Alina Cohen Apr 17, 2020
In 1940, famed Surrealist artist Man Ray fled war-torn Europe for the sunny streets of Los Angeles. Threats of persecution and violence were shattering his avant-garde community in Paris, turning many of his friends and fellow artists into refugees. The turmoil also marked the end of the Surrealists’ primacy in Western art. In less than a decade, American Abstract Expressionism would dominate the art press, and Life magazine would famously ask, “Jackson Pollock: Is he the greatest living painter in the United States?”
Yet the story of Surrealism was hardly over. Man Ray’s new hometown offered the movement an afterlife. Though Los Angeles was slow to embrace work by the photographer and his coterie, the city created new opportunities for them to work in safety. Its oddities and charms were ultimately a good fit for the European émigrés who adored eccentricity.
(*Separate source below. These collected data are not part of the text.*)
(** C9: in a state satisfying the invariants, [lst_iter_init] returns null
    when the LST is empty; otherwise it sets the iterator to [idx] and returns
    the element there, each [lst_iter_next] steps the iterator by one and
    returns the element at the new position until the position would reach
    [s[0]], where it returns null; so the iteration visits each resident
    element exactly once, in physical order. *)
Theorem C9_iteration_visits_residents_once
  (cmp : ptr -> ptr -> Z) (lst : lst_t) (iter0 : Z) :
  Inv cmp lst ->
  (num_elements lst = 0 -> lst_iter_init (Some lst) iter0 = (NULL, iter0))
  /\ (0 < num_elements lst ->
      lst_iter_init (Some lst) iter0 = (item lst (idx lst), idx lst))
  /\ stack_item (s lst) 0 = idx lst + num_elements lst
  /\ (forall i, i + 1 < stack_item (s lst) 0 ->
                lst_iter_next (Some lst) i = (item lst (i + 1), i + 1))
  /\ (forall i, stack_item (s lst) 0 <= i + 1 ->
                lst_iter_next (Some lst) i = (NULL, i))
  /\ (0 < num_elements lst ->
      lst_iter_collect (Z.to_nat (num_elements lst)) lst (lst_iter_init (Some lst) iter0)
      = residents lst)
  /\ NoDup (residents lst)
  /\ (forall x, In x (residents lst) <-> resident lst x).
Proof.
  intros HI. pose proof HI as (_ & _ & HL).
  pose proof (L_s0 _ _ _ _ _ _ _ _ _ _ HL) as Hs0.
  pose proof (L_N _ _ _ _ _ _ _ _ _ _ HL) as HN.
  assert (Einit : 0 < num_elements lst ->
            lst_iter_init (Some lst) iter0 = (item lst (idx lst), idx lst)).
  { intros Hn. unfold lst_iter_init. destruct (Z.eqb_spec (num_elements lst) 0); [lia|].
    reflexivity. }
  split; [intros E; unfold lst_iter_init; now rewrite E|].
  split; [exact Einit|]. split; [exact Hs0|].
  split; [|split; [|split; [|split]]].
  - intros i Hi. unfold lst_iter_next. destruct (Z.geb_spec (i + 1) (stack_item (s lst) 0)); [lia|].
    reflexivity.
  - intros i Hi. unfold lst_iter_next. destruct (Z.geb_spec (i + 1) (stack_item (s lst) 0)); [|lia].
    reflexivity.
  - intros Hn. rewrite Einit by exact Hn.
    rewrite (lst_iter_collect_spec cmp lst) by (auto; lia). reflexivity.
  - exact (NoDup_residents cmp lst HI).
  - intros x. apply in_residents.
Qed.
As Man Ray famously said, “There was more Surrealism rampant in Hollywood than all the Surrealists could invent in a lifetime.” Los Angeles also gave the group unique patronage, access to the film industry, and connection to younger artists who would celebrate their legacy in strange new ways.
A growing audience
In the essay “Surrealism on the Rise: the Copley Galleries and Joseph Cornell in Hollywood,” art historian Timea Andrea Lelik writes that Howard Putzel was “most likely the first dealer to link European surrealism to California.” Before World War II erupted, Putzel attempted to promote the movement through a number of exhibitions between 1935 and 1936. As the director of Stanley Rose Gallery, he showed work by Max Ernst, Yves Tanguy, André Masson, and Joan Miró. But they never really caught on. Even when Putzel launched his own gallery in 1936, the West Coast appetite for his European avant-garde offerings seemed sparse.
Yet one collecting couple in Los Angeles was very engaged in such work—Walter and Louise Arensberg. Their tastes were so influential, legendary California-based curator Walter Hopps once called them the “most important collectors ever in the Western United States.” Longtime friends of Marcel Duchamp, the Arensbergs bought the artist’s famous canvas Nude Descending a Staircase, No. 2 (1912) back in 1919, when the country was still catching up to radical European art. Throughout the subsequent decades, Duchamp frequented their Los Angeles home. By the time of their deaths in the mid-1950s, the couple had amassed a collection that included work by Duchamp, Ernst, Miró, René Magritte, and Salvador Dalí.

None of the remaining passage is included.